Baca artikel IDN Times lainnya di IDN App
For
You

Perang Dagang AS-Cina, Guru Besar Binus: Bisa Jadi Peluang Indonesia

Perang Amerika vs China (pexels.com/i@karolina-grabowska)
Intinya sih...
  • Perang dagang AS-China berpotensi menguntungkan Indonesia karena memindahkan pasar ke negara berkembang.
  • Indonesia perlu tingkatkan kualitas SDM, seperti penguasaan bahasa dan pengetahuan budaya kerja global.

Bekasi, IDN Times - Guru Besar Universitas Bina Nusantara (Binus) Bekasi, Gatot Soepriyanto, mengatakan, perang dagang antara Amerika Serikat (AS) dan China saat ini berpotensi menguntungkan bagi Indonesia. 

Gatot mengatakan, jika kedua negara tersebut tidak berdamai, maka keduanya dipastikan akan memindahkan pasarnya ke negara berkembang seperti Indonesia. 

"Beberapa melihat bahwa uncertainty ini menciptakan hal yang positif atau peluang yang positif. Tadi, karena ini dua giant yang bertarung. Kalau salah satunya kemudian gak mau berdamai, ya, dia akan memindahkan pasarnya ke pasar potensial," kata dia kepada jurnalis, Selasa (15/4/2025). 

1. Meningkatkan kualitas SDM

Guru Besar Universitas Bina Nusantara (Binus) Bekasi, Prof Gatot Soepriyanto. (IDN Times/Imam Faishal)

Gatot mengatakan, saat ini Indonesia memiliki sumber daya manusia (SDM) yang cukup banyak. Meski begitu, SDM tersebut harus ditingkatkan kembali kualitasnya seperti penguasaan bahasa dan pengetahuan tentang budaya kerja global.

"Kalau kemudian sebuah daya tadi, pabrik tadi, pindah di Indonesia, berarti dibutuhkan potensi-potensi tambahan.
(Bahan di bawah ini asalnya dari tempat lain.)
(** ** The modules the wrappers import *)

(** Modelled from the spec: the generated [esi] module is not among the
    sources; these are the members of its two category enumerations that the
    wrappers name. *)
Module SearchCategory.
Inductive t : Type := REGION | STATION.
End SearchCategory.

Module NameCategory.
Inductive t : Type := CONSTELLATION | REGION | STATION.
End NameCategory.

(** A search function [(query, strict) => Promise<number[]>]. *)
Definition Search : Type := string -> bool -> Promise Value.

(** [Map<number, string>], in insertion order. *)
Definition NameMap : Type := list (Z * string).

(** The functor object of [makeStations]: the call signature and its two
    properties. *)
Record Stations : Type := {
  Stations_call : Z -> Op loc;
  Stations_search : Search;
  Stations_names : list Z -> Promise NameMap
}.

(** The argument of the [Regions] functor:
    [number | number[] | Set<number> | string | undefined]. *)
Inductive RegionsArg : Type :=
| ArgUndefined
| ArgNumber (n : Z)
| ArgString (s : string)
| ArgObject (l : loc).

Section Wrappers.

(** [internal/search] and [internal/names] are not among the sources: the
    wrappers are taken over any implementation of the three functions they
    import from there. *)
Variable makeDefaultSearch : ESIAgent -> SearchCategory.t -> Search.
Variable getNames : ESIAgent -> NameCategory.t -> list Z -> Promise NameMap.
Variable getIteratedNames :
  ESIAgent -> NameCategory.t -> Promise (list Value) -> Promise NameMap.

Definition makeStations (agent : ESIAgent) : Stations :=
  {| Stations_call := fun id => new (StationObj agent id);
     Stations_search := makeDefaultSearch agent SearchCategory.STATION;
     Stations_names := fun ids => getNames agent NameCategory.STATION ids |}.

Definition MappedRegions_names (this : loc) : Op NameMap :=
  o <~ deref this ;;
  match o with
  | MappedRegionsObj agent ids_ =>
      ids <~ arrayIDs ids_ ;;
      await (getNames agent NameCategory.CONSTELLATION ids)
  | _ => not_a "MappedRegions"
  end.

Definition IteratedRegions_names (fuel : nat) (this : loc) : Op NameMap :=
  o <~ deref this ;;
  match o with
  | IteratedRegionsObj agent streamer idGetter =>
      await (getIteratedNames agent NameCategory.REGION
               (ids fuel streamer idGetter))
  | _ => not_a "IteratedRegions"
  end.

Definition makeRegions (agent : ESIAgent)
  : RegionsArg -> option bool -> Op loc :=
  let regionSearch := makeDefaultSearch agent SearchCategory.REGION in
  fun ids strict_arg =>
    let strict := default false strict_arg in
    match ids with
    | ArgUndefined =>
        new (IteratedRegionsObj agent
               (makeArrayStreamer
                  (request agent get_universe_regions VUndefined))
               (fun id => id))
    | ArgNumber id => new (RegionObj agent id None None)
    | ArgString query =>
        new (MappedRegionsObj agent (IdsProvider (regionSearch query strict)))
    | ArgObject ids => new (MappedRegionsObj agent (IdsRef ids))
    end.

End Wrappers.

(** ** The methods of the single-resource wrappers, as one family *)

Inductive Method : Type :=
| StationInfo
| StationId
| RegionDetails
| RegionNames
| MarketOrders
| MarketBuyOrdersFor (type : Z)
| MarketSellOrdersFor (type : Z)
| MarketOrdersFor (type : Z)
| MarketTypes
| MarketHistory (type : Z).

Definition as_array (xs : list Value) : Outcome Value := Resolved (VArr xs).

(** [invoke fuel m this]: call the method on [this] and wait for what it
    returns; a stream is read to its end and collected in an array. *)
Definition invoke (fuel : nat) (m : Method) (this : loc) : Op Value :=
  match m with
  | StationInfo => StationImpl_info this
  | StationId => StationImpl_id this
  | RegionDetails => Region_details this
  | RegionNames => Region_names this
  | MarketOrders => then_ (RegionMarket_orders fuel this) as_array
  | MarketBuyOrdersFor type => RegionMarket_buyOrdersFor this type
  | MarketSellOrdersFor type => RegionMarket_sellOrdersFor this type
  | MarketOrdersFor type => RegionMarket_ordersFor this type
  | MarketTypes => then_ (RegionMarket_types fuel this) as_array
  | MarketHistory type => RegionMarket_history this type
  end.

(** The methods whose body is one [agent.request], possibly followed by a
    [then]. *)
Definition single_request (m : Method) : bool :=
  match m with
  | StationId | MarketOrders | MarketTypes => false
  | _ => true
  end.

(** The methods that ask the agent at all. *)
Definition asks_agent (m : Method) : bool :=
  match m with
  | StationId => false
  | _ => true
  end.

(** The class invariant of [RegionMarket]: a cached streamer is the one the
    method built. *)
Definition cached_or_unset (cache : option Streamer) (s : Streamer) : Prop :=
  cache = None \/ cache = Some s.

(** The receiver is an instance of the class that declares the method, and
    [agent] is the agent it was constructed with. *)
Definition receiver (m : Method) (agent : ESIAgent) (o : Obj) : Prop :=
  match m, o with
  | (StationInfo | StationId), StationObj a _ => a = agent
  | (RegionDetails | RegionNames), RegionObj a _ _ _ => a = agent
  | (MarketOrders | MarketBuyOrdersFor _ | MarketSellOrdersFor _
     | MarketOrdersFor _ | MarketTypes | MarketHistory _),
    RegionMarketObj a id orders_ types_ =>
      a = agent
      /\ cached_or_unset orders_
           (makePageBasedStreamer (orders_loader a id) 10000)
      /\ cached_or_unset types_
           (makePageBasedStreamer (types_loader a id) 1000)
  | _, _ => False
  end.

(** ** Vocabulary of the statements *)

(** The requests the wrappers build, by route. *)
Definition station_request (id : Z) : Request :=
  (get_universe_stations_station_id,
   VObj [("path", VObj [("station_id", VNum id)])]).

Definition region_request (id : Z) : Request :=
  (get_universe_regions_region_id,
   VObj [("path", VObj [("region_id", VNum id)])]).

Definition orders_request (id page : Z) : Request :=
  (get_markets_region_id_orders,
   VObj [("path", VObj [("region_id", VNum id)]);
         ("query", VObj [("page", VNum page); ("order_type", VStr "all")])]).

Definition types_request (id page : Z) : Request :=
  (get_markets_region_id_types,
   VObj [("path", VObj [("region_id", VNum id)]);
         ("query", VObj [("page", VNum page)])]).

(** A page loader that issues one request per page and reports no
    [maxPages], as the two loaders of [RegionMarket] do. *)
Definition request_loader (agent : ESIAgent) (rq : Z -> Request) (page : Z)
  : Promise PageResult :=
  then_ (request agent (fst (rq page)) (snd (rq page)))
    (fun result => Resolved {| result := result; maxPages := None |}).

(** The requests for [n] pages in a row, from page [first] on. *)
Fixpoint page_requests (rq : Z -> Request) (first : Z) (n : nat)
  : list Request :=
  match n with
  | O => []
  | S n' => rq first :: page_requests rq (first + 1) n'
  end.

(** With [l] requested so far, the agent answers the requests for the pages
    [first], [first + 1], ... with the arrays [pages], one after the other. *)
Fixpoint serves (agent : ESIAgent) (rq : Z -> Request) (first : Z) (l : Log)
  (pages : list (list Value)) : Prop :=
  match pages with
  | [] => True
  | items :: rest =>
      agent l (rq first) = Resolved (VArr items)
      /\ serves agent rq (first + 1) (l ++ [rq first]) rest
  end.

(** Every page but the last is full; the last one is empty or short. *)
Fixpoint ends_short (maxPageSize : Z) (pages : list (list Value)) : bool :=
  match pages with
  | [] => false
  | [items] => (Z.of_nat (length items) <? maxPageSize)%Z
               || match items with [] => true | _ => false end
  | items :: rest =>
      (maxPageSize <=? Z.of_nat (length items))%Z
      && match items with [] => false | _ => true end
      && ends_short maxPageSize rest
  end.


(** The provider a [Region] hands to its [MappedConstellations]. *)
Definition constellations_provider (agent : ESIAgent) (id : Z) : IDSource :=
  IdsProvider (then_ (getDetails agent id) (fun r => prop "constellations" r)).

(** Successive reads of the two getters of one [Region]. *)
Inductive Accessor : Type := Constellations | Market.

Definition access (a : Accessor) : loc -> Op loc :=
  match a with
  | Constellations => Region_constellations
  | Market => Region_market
  end.

Fixpoint accesses (trace : list Accessor) (this : loc) (w : World)
  : list (Accessor * Outcome loc) * World :=
  match trace with
  | [] => ([], w)
  | a :: rest =>
      let (o, w1) := access a this w in
      let (os, w2) := accesses rest this w1 in
      ((a, o) :: os, w2)
  end.

(** The requests of the typed order listings and of the price history. *)
Definition typed_orders_request (order_type : string) (id type : Z)
  : Request :=
  (get_markets_region_id_orders,
   VObj [("path", VObj [("region_id", VNum id)]);
         ("query", VObj [("type_id", VNum type);
                         ("order_type", VStr order_type)])]).

Definition history_request (id type : Z) : Request :=
  (get_markets_region_id_history,
   VObj [("path", VObj [("region_id", VNum id)]);
         ("query", VObj [("type_id", VNum type)])]).

(** Calls on one [Region], in any order: the two methods and the two
    getters.  The run keeps what the getters returned. *)
Inductive RegionCall : Type :=
| CallDetails
| CallNames
| Read (a : Accessor).

Definition asks_details (c : RegionCall) : bool :=
  match c with
  | CallDetails | CallNames => true
  | Read _ => false
  end.

Fixpoint region_calls (trace : list RegionCall) (this : loc) (w : World)
  : list (Accessor * Outcome loc) * World :=
  match trace with
  | [] => ([], w)
  | CallDetails :: rest => region_calls rest this (snd (Region_details this w))
  | CallNames :: rest => region_calls rest this (snd (Region_names this w))
  | Read a :: rest =>
      let (o, w1) := access a this w in
      let (os, w2) := region_calls rest this w1 in
      ((a, o) :: os, w2)
  end.


(** ** Test doubles *)

Module Mock.

Definition the_forge : Value :=
  VObj [("region_id", VNum 10000002);
        ("name", VStr "The Forge");
        ("constellations", VArr [VNum 20000017; VNum 20000018])].

Definition jita : Value :=
  VObj [("station_id", VNum 60003760); ("name", VStr "Jita IV - Moon 4")].

Definition order (n : Z) : Value :=
  VObj [("order_id", VNum n); ("type_id", VNum 34)].

(** The page parameter of a request, 0 when there is none. *)
Definition page_of (params : Value) : Z :=
  match params with
  | VObj fields =>
      match lookup_field "query" fields with
      | VObj query =>
          match lookup_field "page" query with
          | VNum p => p
          | _ => 0
          end
      | _ => 0
      end
  | _ => 0
  end.

(** An agent with canned answers; the market has two orders on page 1 and
    nothing after. *)
Definition agent : ESIAgent :=
  fun _ rq =>
    match rq with
    | (get_universe_regions, _) =>
        Resolved (VArr [VNum 10000001; VNum 10000002])
    | (get_universe_regions_region_id, _) => Resolved the_forge
    | (get_universe_stations_station_id, _) => Resolved jita
    | (get_markets_region_id_orders, params) =>
        if (page_of params =? 1)%Z then Resolved (VArr [order 1; order 2])
        else Resolved (VArr [])
    | _ => Resolved (VArr [])
    end.

(** A page of 10000 orders. *)
Definition full_page (page : Z) : list Value :=
  repeat (order page) (Z.to_nat 10000).

(** An agent whose market pages are full up to page [full], with one order
    on the page after. *)
Definition paged_agent (full : Z) : ESIAgent :=
  fun _ rq =>
    match rq with
    | (get_markets_region_id_orders, params) =>
        if (page_of params <=? full)%Z
        then Resolved (VArr (full_page (page_of params)))
        else Resolved (VArr [order 0])
    | _ => Resolved VNull
    end.

(** An agent whose market serves a full first page and then times out. *)
Definition flaky (e : Error) : ESIAgent :=
  fun _ rq =>
    match rq with
    | (get_markets_region_id_orders, params) =>
        if (page_of params =? 1)%Z then Resolved (VArr (full_page 1))
        else Rejected e
    | _ => Resolved VNull
    end.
Contoh, kalau pabrik Cina yang pindah ke sini, berarti bahasa Mandarin-nya perlu ditambah," kata dia. 

"Atau kalau melihat tadi peluangnya bagaimana, oh, ternyata Jepang memutuskan lebih aktif soalnya industrialisasinya, kekurangan tenaga kerja, berarti peluang untuk migrasi ke Jepang juga penting," tambah dia.

2. Melakukan penyesuaian

ilustrasi pekerja bersemangat

Untuk menghadapi kondisi global tersebut, lanjut Gatot, Universitas Binus juga melakukan penyesuaian, baik dari sisi pendekatan pengajaran maupun isi kurikulum.

Bahkan, Binus juga terus membuka ruang bagi mahasiswa untuk tetap berinovasi. Hal itu dilakukan melalui studi kasus terbaru, kehadiran dosen tamu dari kalangan praktisi, serta pembaruan materi kuliah yang relevan dengan isu industri terkini.

"Kalau mata kuliah, misalnya anak ekonomi belajar makro ekonomi. Berarti sekarang kalau biasanya kita bicara mengenai World Trade Organization atau WTO, sekarang case-nya sudah diubah ya. Bagaimana kalau kondisinya bergantian dengan trade war dan ada yang perang tarif yang ada satu sama lain," kata dia. 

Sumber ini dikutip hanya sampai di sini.